**Collected data entries:**
········

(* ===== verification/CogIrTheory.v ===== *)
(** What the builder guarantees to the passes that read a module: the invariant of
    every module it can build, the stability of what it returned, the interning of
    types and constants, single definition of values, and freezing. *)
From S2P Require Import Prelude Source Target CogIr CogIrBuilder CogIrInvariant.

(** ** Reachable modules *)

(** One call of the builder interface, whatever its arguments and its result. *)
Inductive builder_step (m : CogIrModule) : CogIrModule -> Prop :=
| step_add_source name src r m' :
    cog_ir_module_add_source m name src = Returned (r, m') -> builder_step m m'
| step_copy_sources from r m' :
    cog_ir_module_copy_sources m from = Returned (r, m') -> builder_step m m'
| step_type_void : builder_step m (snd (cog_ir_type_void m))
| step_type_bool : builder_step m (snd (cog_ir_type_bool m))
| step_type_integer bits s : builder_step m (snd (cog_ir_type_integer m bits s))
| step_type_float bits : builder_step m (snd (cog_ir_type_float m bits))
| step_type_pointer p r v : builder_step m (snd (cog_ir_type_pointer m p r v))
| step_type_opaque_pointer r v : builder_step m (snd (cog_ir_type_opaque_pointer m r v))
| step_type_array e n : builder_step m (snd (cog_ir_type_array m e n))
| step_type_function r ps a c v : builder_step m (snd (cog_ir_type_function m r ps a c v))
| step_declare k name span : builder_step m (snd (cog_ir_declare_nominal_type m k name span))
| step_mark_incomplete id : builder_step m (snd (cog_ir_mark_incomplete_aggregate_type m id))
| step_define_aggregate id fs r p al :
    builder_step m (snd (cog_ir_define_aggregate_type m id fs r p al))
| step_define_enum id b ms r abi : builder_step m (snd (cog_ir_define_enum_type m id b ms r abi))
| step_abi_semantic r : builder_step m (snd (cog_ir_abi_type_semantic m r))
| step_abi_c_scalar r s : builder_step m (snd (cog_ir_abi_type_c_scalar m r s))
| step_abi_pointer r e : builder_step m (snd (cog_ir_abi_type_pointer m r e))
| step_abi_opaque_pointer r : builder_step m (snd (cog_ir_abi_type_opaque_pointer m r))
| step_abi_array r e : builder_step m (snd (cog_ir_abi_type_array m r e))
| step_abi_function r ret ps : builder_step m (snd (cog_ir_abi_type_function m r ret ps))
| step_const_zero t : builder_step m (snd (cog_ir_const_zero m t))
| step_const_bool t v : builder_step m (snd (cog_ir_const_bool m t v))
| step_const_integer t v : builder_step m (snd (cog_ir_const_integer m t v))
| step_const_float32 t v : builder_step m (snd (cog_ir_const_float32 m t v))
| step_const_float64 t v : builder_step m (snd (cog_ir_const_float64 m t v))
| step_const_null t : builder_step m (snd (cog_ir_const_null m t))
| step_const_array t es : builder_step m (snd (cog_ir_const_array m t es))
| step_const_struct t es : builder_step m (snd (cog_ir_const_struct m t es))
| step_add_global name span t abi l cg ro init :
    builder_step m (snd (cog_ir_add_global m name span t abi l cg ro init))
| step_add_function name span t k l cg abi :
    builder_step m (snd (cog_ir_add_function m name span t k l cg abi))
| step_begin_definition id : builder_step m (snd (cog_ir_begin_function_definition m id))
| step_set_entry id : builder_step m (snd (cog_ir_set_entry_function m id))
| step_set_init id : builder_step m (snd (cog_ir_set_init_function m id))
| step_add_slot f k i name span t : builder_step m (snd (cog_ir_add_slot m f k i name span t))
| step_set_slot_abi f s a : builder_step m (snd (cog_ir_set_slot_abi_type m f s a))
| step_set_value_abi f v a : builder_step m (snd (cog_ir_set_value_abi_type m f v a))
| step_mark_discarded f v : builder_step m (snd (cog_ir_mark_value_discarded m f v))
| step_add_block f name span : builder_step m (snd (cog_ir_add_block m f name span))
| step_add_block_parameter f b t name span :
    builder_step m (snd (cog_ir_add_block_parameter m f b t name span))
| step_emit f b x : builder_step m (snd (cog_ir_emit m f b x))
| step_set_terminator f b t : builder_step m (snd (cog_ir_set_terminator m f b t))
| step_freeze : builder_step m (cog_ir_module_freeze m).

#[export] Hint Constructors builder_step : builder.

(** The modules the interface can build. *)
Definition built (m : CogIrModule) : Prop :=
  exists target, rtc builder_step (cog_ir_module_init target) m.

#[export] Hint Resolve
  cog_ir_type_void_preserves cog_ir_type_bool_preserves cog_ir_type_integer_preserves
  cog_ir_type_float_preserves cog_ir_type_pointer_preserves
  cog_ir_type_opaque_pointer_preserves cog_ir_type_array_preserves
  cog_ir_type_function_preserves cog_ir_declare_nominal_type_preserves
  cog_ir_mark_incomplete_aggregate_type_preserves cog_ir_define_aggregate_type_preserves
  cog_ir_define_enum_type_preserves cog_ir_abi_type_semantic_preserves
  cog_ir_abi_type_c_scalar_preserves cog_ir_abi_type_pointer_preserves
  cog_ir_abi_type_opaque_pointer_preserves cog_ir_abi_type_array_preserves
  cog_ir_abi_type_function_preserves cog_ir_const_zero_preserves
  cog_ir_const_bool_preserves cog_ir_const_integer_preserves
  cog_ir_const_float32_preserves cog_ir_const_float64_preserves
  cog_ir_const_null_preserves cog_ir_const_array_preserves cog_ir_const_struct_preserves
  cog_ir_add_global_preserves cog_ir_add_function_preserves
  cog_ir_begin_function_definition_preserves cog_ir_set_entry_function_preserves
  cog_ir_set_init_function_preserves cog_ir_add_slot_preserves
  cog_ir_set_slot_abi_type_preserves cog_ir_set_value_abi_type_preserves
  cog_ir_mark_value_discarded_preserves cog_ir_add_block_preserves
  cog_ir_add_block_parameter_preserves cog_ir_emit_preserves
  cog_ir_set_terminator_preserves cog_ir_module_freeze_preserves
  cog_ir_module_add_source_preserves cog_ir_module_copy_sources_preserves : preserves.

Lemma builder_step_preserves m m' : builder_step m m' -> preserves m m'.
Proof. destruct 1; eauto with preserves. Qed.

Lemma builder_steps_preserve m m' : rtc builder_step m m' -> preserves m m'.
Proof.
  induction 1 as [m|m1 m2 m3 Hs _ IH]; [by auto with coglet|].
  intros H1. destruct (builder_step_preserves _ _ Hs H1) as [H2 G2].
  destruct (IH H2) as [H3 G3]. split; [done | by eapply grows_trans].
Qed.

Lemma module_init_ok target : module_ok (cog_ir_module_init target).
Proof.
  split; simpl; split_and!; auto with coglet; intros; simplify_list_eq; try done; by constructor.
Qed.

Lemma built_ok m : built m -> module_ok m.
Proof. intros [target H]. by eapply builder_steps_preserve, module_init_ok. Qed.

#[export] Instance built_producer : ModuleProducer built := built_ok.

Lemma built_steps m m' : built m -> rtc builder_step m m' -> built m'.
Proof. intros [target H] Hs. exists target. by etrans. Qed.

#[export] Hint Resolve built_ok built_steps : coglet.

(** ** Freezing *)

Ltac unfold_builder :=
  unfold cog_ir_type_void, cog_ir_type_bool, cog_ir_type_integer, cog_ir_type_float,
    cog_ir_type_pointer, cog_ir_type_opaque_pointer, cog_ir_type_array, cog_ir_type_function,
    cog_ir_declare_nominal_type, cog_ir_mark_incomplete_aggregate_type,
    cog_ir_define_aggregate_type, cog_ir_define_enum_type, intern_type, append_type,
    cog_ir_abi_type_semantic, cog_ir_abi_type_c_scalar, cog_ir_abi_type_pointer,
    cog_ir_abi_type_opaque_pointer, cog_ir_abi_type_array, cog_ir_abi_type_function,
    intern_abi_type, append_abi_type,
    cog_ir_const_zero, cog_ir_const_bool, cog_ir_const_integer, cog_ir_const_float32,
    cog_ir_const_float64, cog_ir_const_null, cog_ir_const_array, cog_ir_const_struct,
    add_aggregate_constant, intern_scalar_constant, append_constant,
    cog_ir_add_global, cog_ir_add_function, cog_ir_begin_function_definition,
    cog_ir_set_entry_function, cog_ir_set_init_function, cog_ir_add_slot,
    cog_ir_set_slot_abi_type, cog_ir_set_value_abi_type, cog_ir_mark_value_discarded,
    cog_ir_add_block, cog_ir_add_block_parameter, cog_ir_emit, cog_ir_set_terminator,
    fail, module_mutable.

········

**WHAT YOU ARE ASKED TO DO:** In the entries above, the lines between the one holding "cog_ir_type_opaque_pointer_preserves cog_ir_type_array_preserves" and the one holding "cog_ir_add_block_parameter_preserves cog_ir_emit_preserves", inclusive, are to be printed exactly as written, and those alone.

**OUTPUT FOR THIS EXERCISE:**
  cog_ir_type_opaque_pointer_preserves cog_ir_type_array_preserves
  cog_ir_type_function_preserves cog_ir_declare_nominal_type_preserves
  cog_ir_mark_incomplete_aggregate_type_preserves cog_ir_define_aggregate_type_preserves
  cog_ir_define_enum_type_preserves cog_ir_abi_type_semantic_preserves
  cog_ir_abi_type_c_scalar_preserves cog_ir_abi_type_pointer_preserves
  cog_ir_abi_type_opaque_pointer_preserves cog_ir_abi_type_array_preserves
  cog_ir_abi_type_function_preserves cog_ir_const_zero_preserves
  cog_ir_const_bool_preserves cog_ir_const_integer_preserves
  cog_ir_const_float32_preserves cog_ir_const_float64_preserves
  cog_ir_const_null_preserves cog_ir_const_array_preserves cog_ir_const_struct_preserves
  cog_ir_add_global_preserves cog_ir_add_function_preserves
  cog_ir_begin_function_definition_preserves cog_ir_set_entry_function_preserves
  cog_ir_set_init_function_preserves cog_ir_add_slot_preserves
  cog_ir_set_slot_abi_type_preserves cog_ir_set_value_abi_type_preserves
  cog_ir_mark_value_discarded_preserves cog_ir_add_block_preserves
  cog_ir_add_block_parameter_preserves cog_ir_emit_preserves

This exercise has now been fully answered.